Sûrement l’épidémie va-t-elle durer, sûrement d’autres décisions seront-elles encore prises par certains pour le bien d’autres, avec les meilleures intentions du monde, dans une brutalité idéologique d’autant plus grande qu’elle n’aura pas été nommée, une banalité du mal. Qu’allons-nous encore sacrifier ? Sur quelles valeurs devrons-nous encore céder ? Qui d’autre, demain, sera le nouvel ennemi ?

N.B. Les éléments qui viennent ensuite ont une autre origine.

(** *** Slicing *)

(** Number of elements kept by the slice [[:k]] of a sequence of length
    [n]: a negative [k] counts from the end, and everything is clamped. *)
Definition slice_stop (n : nat) (k : Z) : nat :=
  if (k <? 0)%Z then Z.to_nat (Z.of_nat n + k) else Nat.min (Z.to_nat k) n.

(** [data[:h, :w]] *)
Definition crop (a : ndarray) (h w : Z) : ndarray :=
  let c := slice_stop (ncols a) w in
  NdArray (dt a) c (map (take c) (take (slice_stop (nrows a) h) (rows a))).

(** [l[start::step]]: the countdown [phase] reaches zero at the elements
    that are selected. *)
Fixpoint strided {A} (phase step : nat) (l : list A) : list A :=
  match l with
  | [] => []
  | x :: l' =>
      match phase with
      | O => x :: strided (pred step) step l'
      | S p => strided p step l'
      end
  end.

(** Number of elements of [l[start::step]] when [l] has [n] elements. *)
Definition strided_len (start step n : nat) : nat :=
  if n <=? start then 0 else (n - start + step - 1) / step.

(** [np.delete(l, np.s_[start::step])] on one row. *)
Fixpoint delete_strided {A} (phase step : nat) (l : list A) : list A :=
  match l with
  | [] => []
  | x :: l' =>
      match phase with
      | O => delete_strided (pred step) step l'
      | S p => x :: delete_strided p step l'
      end
  end.

(** [l[start::step] = vals] on one row. *)
Fixpoint assign_strided {A} (phase step : nat) (l vals : list A) : list A :=
  match l with
  | [] => []
  | x :: l' =>
      match phase with
      | O =>
          match vals with
          | v :: vals' => v :: assign_strided (pred step) step l' vals'
          | [] => x :: l'
          end
      | S p => x :: assign_strided p step l' vals
      end
  end.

Les tentations totalitaires de la peur de l’Autre

Selon Günther Anders (1902-1992) face à la violence des machines, mécaniques, algorithmiques, bureaucratiques, la colère des humains se retourne contre eux-mêmes dans des conflits interpersonnels ou des phénomènes de boucs émissaires qui esquivent l’analyse approfondie des causes.

 

Quelle terrible ironie que l’individualisme de masse, qui a pulvérisé la cohésion nationale indispensable face aux catastrophes, ressorte renforcé par un étoilement des colères qui, du restaurateur à l’entrepreneur en passant par l’acteur de culture et l’étudiant, chercherait le bouc émissaire de ses malheurs.

 

C’est toujours dans les moments de dislocation sociale et de désert politique que surgissent les tentations totalitaires dont le premier des combustibles est la peur de l’Autre. La liberté, au contraire, requiert la présence d’autrui. Expurgeons de nos sociétés les logiques néolibérales qui en dénient la nécessité. Nous espérons, nous aussi, que reprenne la vie, que s’ouvre l’horizon, un possible voyage. Mais la caresse d’un soleil ne brillant qu’à l’ombre d’autrui ne luit jamais que d’un noir éclat.